Second Tier Foods (eat sparingly if at all, not nutrient dense)

In order of decreasing nutritional value:

  • Processed whole grains (breads, pasta, whole wheat flour products, whole grain cereal)
  • Processed fruits and vegetables — (applesauce, canned or dried fruits with added sugar, canned and salted vegetables)
  • Milk alternatives (soy, almond and other nut milks)
  • Meat substitutes (soy burgers, veggie burgers, soy hot dogs, textured vegetable protein)
  • Virgin oils used sparingly (extra virgin cold-pressed olive oil, coconut oil, flaxseed oil, hemp seed oil, esential fatty acid oil blends)
  • Second-tier beverages (100 percent fruit juice)

Third Tier Foods (avoid completely)

  • Refined grains (white flour products, white rice, white pasta, etc.)
  • Refined sweets (cakes, pies, pastries, cookies, artificially sweetened candy, etc.)
  • Regular oils (non-virgin vegetable oils, shortening, lard)
  • Processed, packaged foods (margarines, baking mixes, fast food, canned soup, potato chips, microwave popcorn, many snack foods)
  • Deep-fried foods, fast food, restaurant fried foods (French fries, onion rings, egg rolls, etc.)
  • Third-tier beverages (sodas, caffeinated beverages, natural or artificially sweetened beverages)
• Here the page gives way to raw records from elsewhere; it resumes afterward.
(* ===== verification/ElectrumTheorems.v ===== *)
(** * Correctness of the Electrum server's chain side

    The properties of [bindex-electrum]'s Merkle proofs, protocol values,
    mempool index, spent-output parser, script histories and script cache, each
    with the concrete input that shows its hypotheses can hold. *)

From S2P Require Import Prelude External Index Fmt Headers Batch Store StoreSpec Client Chain.
From S2P Require Import ChainSpec ChainSync ChainQuery Instances Merkle Text Utf8 Protocol.
From S2P Require Import ProtocolSpec Mempool MempoolSpec CoreRest ScriptFold ScriptFoldSpec Adapter.
From S2P Require Import AdapterSpec TorPush Config Bitcoind Monitor Server ElectrumInstances.

(** ** Merkle proofs *)

Section merkle.
Context `{HS : !Hashes, HSL : !HashLaws}.

(** C14: [branch_and_root] gives, for every leaf, a branch of logarithmic length
    that leads from the leaf to the root of the tree; and any other leaf and
    branch of that length that lead to the root at the same index exhibit a
    collision of the hash. *)
Theorem merkle_branch_proves {E} leaves idx leaf :
  leaves !! idx = Some leaf → Forall (λ h, length h = HASH_LEN) leaves →
  ∃ br r, branch_and_root (E := E) leaves idx = Ok {| branch := br; root := r |} ∧
    fold_branch leaf idx br = r ∧ merkle_root leaves r ∧
    (length leaves ≤ 2 ^ length br < 2 * length leaves)%nat ∧
    ∀ x bx, length x = HASH_LEN → Forall (λ h, length h = HASH_LEN) bx →
      length bx = length br → fold_branch x idx bx = r →
      (x = leaf ∧ bx = br) ∨ branch_collision x leaf idx bx br.
Proof.
  intros Hi Hw. unfold branch_and_root. pose proof (lookup_lt_Some _ _ _ Hi) as Hlt.
  unfold assert_that. rewrite (bool_decide_eq_true_2 (leaves ≠ [])) by (by destruct leaves).
  rewrite (bool_decide_eq_true_2 (idx < length leaves)%nat) by done. osimpl.
  destruct (branch_loop_spec (E := E) (length leaves) leaves idx leaf [] (le_n _) Hi)
    as (br & r & Heq & Hf & Hr & Hl).
  exists br, r. split_and!; [done..|apply Hl|apply Hl|]. intros x bx Hx Hbx Hlen Hfx.
  pose proof (branch_loop_hashes _ _ _ [] _ Hw (Forall_nil_2 _) Heq) as Hbr.
  apply fold_branch_binding; [done| |done..|congruence].
  rewrite Forall_forall in Hw. by eapply Hw, list_elem_of_lookup_2.
Qed.
End merkle.

(** ** Protocol versions *)

(** Printing and parsing versions are inverse: the text of a well-formed
    version parses to it, and what the parser accepts is well formed (at least
    two [u32] components, no zeros at the end after the second). *)
Theorem version_text_roundtrip v s :
  (version_wf v → version_from_str (version_to_string v) = Ok v) ∧
  (version_from_str s = Ok v → version_wf v).
Proof. split; [apply version_display_parse|apply version_from_str_wf]. Qed.

Definition version_in_range (cmin cmax : option ProtocolVersion) (smin smax v : ProtocolVersion) : Prop :=
  version_le smin v = true ∧ version_le v smax = true ∧
  (∀ m, cmin = Some m → version_le m v = true) ∧ (∀ m, cmax = Some m → version_le v m = true).

(** [negotiate] picks the greatest version that both the client and the
    server accept, and fails exactly when there is none. *)
Theorem negotiate_greatest cmin cmax smin smax :
  match negotiate cmin cmax smin smax with
  | Some v => version_in_range cmin cmax smin smax v ∧
      ∀ u, version_in_range cmin cmax smin smax u → version_le u v = true
  | None => ∀ u, ¬ version_in_range cmin cmax smin smax u
  end.
Proof.
  unfold negotiate.
  set (lo := match cmin with Some v => version_max v smin | None => smin end).
  set (hi := match cmax with Some v => version_min v smax | None => smax end).
  assert (∀ u, version_in_range cmin cmax smin smax u ↔
               version_le lo u = true ∧ version_le u hi = true) as Hr.
  { intros u. unfold version_in_range, lo, hi.
    destruct cmin, cmax; rewrite ?version_max_le, ?version_min_ge; naive_solver. }
  destruct (version_le lo hi) eqn:Hle.
  - rewrite Hr. split; [split; [done|apply version_le_refl]|]. by intros u [_ ?]%Hr.
  - intros u [H1 H2]%Hr. by rewrite (version_le_trans _ _ _ H1 H2) in Hle.
Qed.

(** ** Script hashes and the script status *)

Section status.
Context `{HS : !Hashes, HSL : !HashLaws, HX : !Hex, HXL : !HexLaws, ST : !ScriptHashText,
          STL : !ScriptHashTextLaws}.

(** The script hash a client sends for a script (hash reversed, in hex)
    is parsed, and leads to the hash the index is keyed by. *)
Theorem scripthash_reaches_index {E} script :
  ∃ h, esh_from_script (E := E) script = Ok h ∧ esh_parse (esh_to_string h) = Ok h ∧
    esh_to_bindex h = Ok (sha256 script).
Proof.
  eexists. split_and!; [apply esh_from_script_ok| |apply esh_to_bindex_ok].
  destruct (sha256_wf script) as [Hw Hl].
  unfold esh_parse, esh_to_string. cbn [esh_bytes].
  rewrite hex_decode_encode by (by apply bytes_wf_rev). osimpl.
  by rewrite bool_decide_eq_true_2 by (by rewrite length_rev).
Qed.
With choices that skew towards mostly top-tier foods, it’s easy to begin incorporating plant-based or vegan eating principles into your diet, whether you do it all at once, or transition over time. Take your lifestyle into account as you begin to look at replacing lower tier foods with higher ones and notice how you feel and the changes to your body, mind, and energy levels. You may be surprised how quickly a plant-based or healthfully done vegan diet affects you!